Free-Electron Lasers (FELs) are light sources offering highly brilliant, low-bandwidth radiation pulses with a widely tunable wavelength in the IR, visible or XUV to X-ray range. The FEL FLASH operates between 4.1 and 45nm. Typically photon pulses between 50 and 200fs (FWHM) are generated.
Many users at FLASH work on pump-probe experiments, where time resolution is limited by the pulse duration. Therefore they have expressed a keen interest in being provided with shorter XUV pulses.
The shortest possible pulse is a single longitudinal optical mode of the FEL radiation. This “single spike radiation” can be produced using very short electron bunches of only a few femtoseconds bunch duration.

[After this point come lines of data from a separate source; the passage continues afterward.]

(** The text of [n >= 0] in [base], with lower-case letters. *)
Definition digit_char (d : Z) : Z := if d <? 10 then ch "0" + d else ch "a" + (d - 10).
Fixpoint to_text_aux (fuel : nat) (base n : Z) (acc : list Z) : list Z :=
  match fuel with
  | O => acc
  | S fuel' =>
      let acc := digit_char (n mod base) :: acc in
      if n <? base then acc else to_text_aux fuel' base (n / base) acc
  end.
Definition to_text (base n : Z) : list Z := to_text_aux 130 base n [].

(** An optional sign in front of the digits: none, or for a signed type
    one minus or plus character. *)
Definition sign_prefix (T : Integer) (sg : list Z) : Prop :=
  sg = [] \/ (is_signed T = true /\ (sg = [ch "-"] \/ sg = [ch "+"])).

(** The ten overloads and the bases of the contract. *)
Definition integer_types : list Integer :=
  [char_t true; char_t false; unsigned_char_t; short_t; unsigned_short_t; int_t;
   unsigned_int_t; long_t; unsigned_long_t; long_long_t; unsigned_long_long_t].
Definition bases : list Z := map Z.of_nat (seq 2 35).

(** The parser returned [ok], the end [p] and the value [v]; it returned
    [range-error] with the end [p] and left the value alone. *)
Definition returns_value (r : outcome (from_chars_result * option Z)) (p v : Z) : bool :=
  match r with
  | Done ({| ptr := p'; ec := errc_ok |}, Some v') => (p' =? p) && (v' =? v)
  | _ => false
  end.
Definition returns_range_error (r : outcome (from_chars_result * option Z)) (p : Z) : bool :=
  match r with
  | Done ({| ptr := p'; ec := ERANGE |}, None) => p' =? p
  | _ => false
  end.

(** The precision the specification says the dispatcher hands to the
    explicit-precision generator: one less when [|value| < 1] and the
    notation is scientific or general, unchanged for a requested fixed
    notation, one more when general was turned into fixed, and at least 0. *)
Definition specified_floff_precision {Real : Type} `{ToChars.FloatingPoint Real}
    (value : Real) (fmt : ToChars.chars_format) (precision : Z) : Z :=
  let abs_value := ToChars.Rabs value in
  let below_one := ToChars.Rlt abs_value (ToChars.Rconst 1) in
  let override :=
    ToChars.chars_format_eqb fmt ToChars.general
    && ToChars.Rge abs_value ToChars.min_fractional_value
    && ToChars.Rlt abs_value ToChars.max_fractional_value in
  let leading :=
    match fmt with
    | ToChars.scientific | ToChars.general => b2z below_one
    | _ => 0
    end in
  Z.max 0 (precision - leading + b2z override).

(** Round to nearest, ties to even, of [s / 2 ^ lost_bits]: whether one
    unit is added to the retained part [s / 2 ^ lost_bits]. *)
Definition rounds_up (s lost_bits : Z) : bool :=
  let unit := 2 ^ lost_bits in
  let discarded := s mod unit in
  (unit / 2 <? discarded) || ((discarded =? unit / 2) && Z.odd (s / unit)).

End Claims.

(** * Properties of the parser: what a text denotes *)

Module ParserSpec.

Import FromChars Claims.

(** The digit value of a byte, 0 where the table gives none. *)
Definition digit_or_zero (char_is_signed : bool) (b : Z) : Z :=
  match digit_of char_is_signed b with
  | Some d => d
  | None => 0
  end.

(** The number a string of digits denotes in [base], most significant
    digit first, starting from [r]. *)
Definition positional (base : Z) (digits : list Z) (r : Z) : Z :=
  fold_left (fun acc d => acc * base + d) digits r.
Definition number (char_is_signed : bool) (base : Z) (ds : list Z) : Z :=
  positional base (map (digit_or_zero char_is_signed) ds) 0.

(** The largest magnitude the type holds on the side of the sign. *)
Definition magnitude_limit (T : Integer) (is_negative : bool) : Z :=
  if is_signed T then
    if is_negative then 2 ^ (width T - 1) else 2 ^ (width T - 1) - 1
  else 2 ^ width T - 1.

(** One turn of the loop on a digit [d]: the state is
    [(result, overflowed)]. *)
Definition accumulate (T : Integer) (base ov md : Z) (st : Z * bool) (d : Z) : Z * bool :=
  let '(r, o) := st in
  if (r <? ov) || ((r =? ov) && (d <=? md))
  then (to_unsigned T (r * base + d), o)
  else (r, true).

(** What follows the digits: nothing, or a character that is not a digit;
    the loop reads that character too. *)
Definition stops (char_is_signed : bool) (base : Z) (tail : list Z) : Prop :=
  match tail with
  | [] => True
  | x :: _ => not_digit char_is_signed base x = true
  end.
Definition consumed (tail : list Z) : Z :=
  match tail with
  | [] => 0
  | _ :: _ => 1
  end.

(** The upper-case form of a byte. *)
Definition to_upper (b : Z) : Z :=
  if (ch "a" <=? b) && (b <=? ch "z") then b - 32 else b.

(** The text of an integer in [base]: a minus sign for a negative one,
    then the digits of the magnitude. *)
Definition text_of (base n : Z) : list Z :=
  if n <? 0 then ch "-" :: to_text base (- n) else to_text base n.

End ParserSpec.

(** * Properties of the renderers: what is stored where *)

Module RendererSpec.

Import ToChars.

(** The literal of a non-finite value. *)
Definition nonfinite_literal (classification : fp_class) (negative signaling : bool)
  : list Z :=
  match classification with
  | FP_INFINITE => if negative then chars "-inf" else chars "inf"
  | _ =>
      if signaling then (if negative then chars "-nan(snan)" else chars "nan(snan)")
      else if negative then chars "-nan(ind)" else chars "nan"
  end.

(** The addresses [a], [a + 1], ..., [a + n - 1]. *)
Definition addresses (a : Z) (n : nat) : list Z :=
  map (fun i => a + Z.of_nat i) (seq 0 n).

(** The stores of [m'] that [m] does not have yet are exactly those to
    the addresses [new], the last store first. *)
Definition stored (m m' : mem) (new : list Z) : Prop :=
  written m' = new ++ written m.

(** [s / 10 ^ k] rounded to the nearest integer, a half upwards. *)
Definition round_half_up (s k : Z) : Z := (s + 5 * 10 ^ (k - 1)) / 10 ^ k.

(** The character of the digit [i] in a digit table. *)
Definition hex_digit (table : list Z) (i : Z) : Z := nth (Z.to_nat i) table 0.

(** The first [count] hexadecimal digits of the fraction [a / 16 ^ n],
    where [a < 16 ^ n]; beyond the [n]-th digit they are zeros. *)
Definition fraction_text (table : list Z) (n a : Z) (count : nat) : list Z :=
  map (fun i =>
         if Z.of_nat i <? n
         then hex_digit table (a / 16 ^ (n - 1 - Z.of_nat i) mod 16)
         else ch "0")
      (seq 0 count).

(** The layout of the text: the sign of a negative value, the leading
    digit, the point and the digits behind it when a precision above zero
    asks for them, then [p] and the sign of the exponent [e]. *)
Definition hex_layout (negative : bool) (lead : Z) (precision : Z)
    (fraction : list Z) (e : Z) : list Z :=
  (if negative then [ch "-"] else [])
  ++ [lead]
  ++ (if precision >? 0 then ch "." :: fraction else [])
  ++ [ch "p"; if e <? 0 then ch "-" else ch "+"].

(** The text of the significand [r / 16 ^ n] with [precision] digits
    behind the point, up to the sign of the exponent [e]. *)
Definition hex_text (table : list Z) (n : Z) (negative : bool) (r precision e : Z)
  : list Z :=
  (if negative then [ch "-"] else [])
  ++ [hex_digit table (r / 16 ^ n)]
  ++ (if precision >? 0
      then ch "." :: fraction_text table n (r mod 16 ^ n) (Z.to_nat precision)
      else [])
  ++ [ch "p"; if e <? 0 then ch "-" else ch "+"].

(** A list without its leading, and without its trailing, elements equal
    to [c]. *)
Fixpoint drop_leading (c : Z) (l : list Z) : list Z :=
  match l with
  | [] => []
  | x :: l' => if x =? c then drop_leading c l' else l
  end.
Definition strip_trailing (c : Z) (l : list Z) : list Z :=
  rev (drop_leading c (rev l)).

Due to limitations of the bunch compression low bunch charges and shorter electron bunches exiting the photo-injector are required. Therefore, a new short-pulse injector laser with adjustable pulse duration in the range of 1.7ps to 4ps FWHM and bunch charges up to 200pC was installed at FLASH to optimize the bunch parameters before compression in magnetic chicanes.
Beam dynamic studies show that single mode radiation can indeed be achieved at FLASH by this approach.
This talk covers start-to-end simulation, improvements of diagnostics to adapt for charges and bunch lengths that are very small compared to standard FLASH operation, and first experimental results.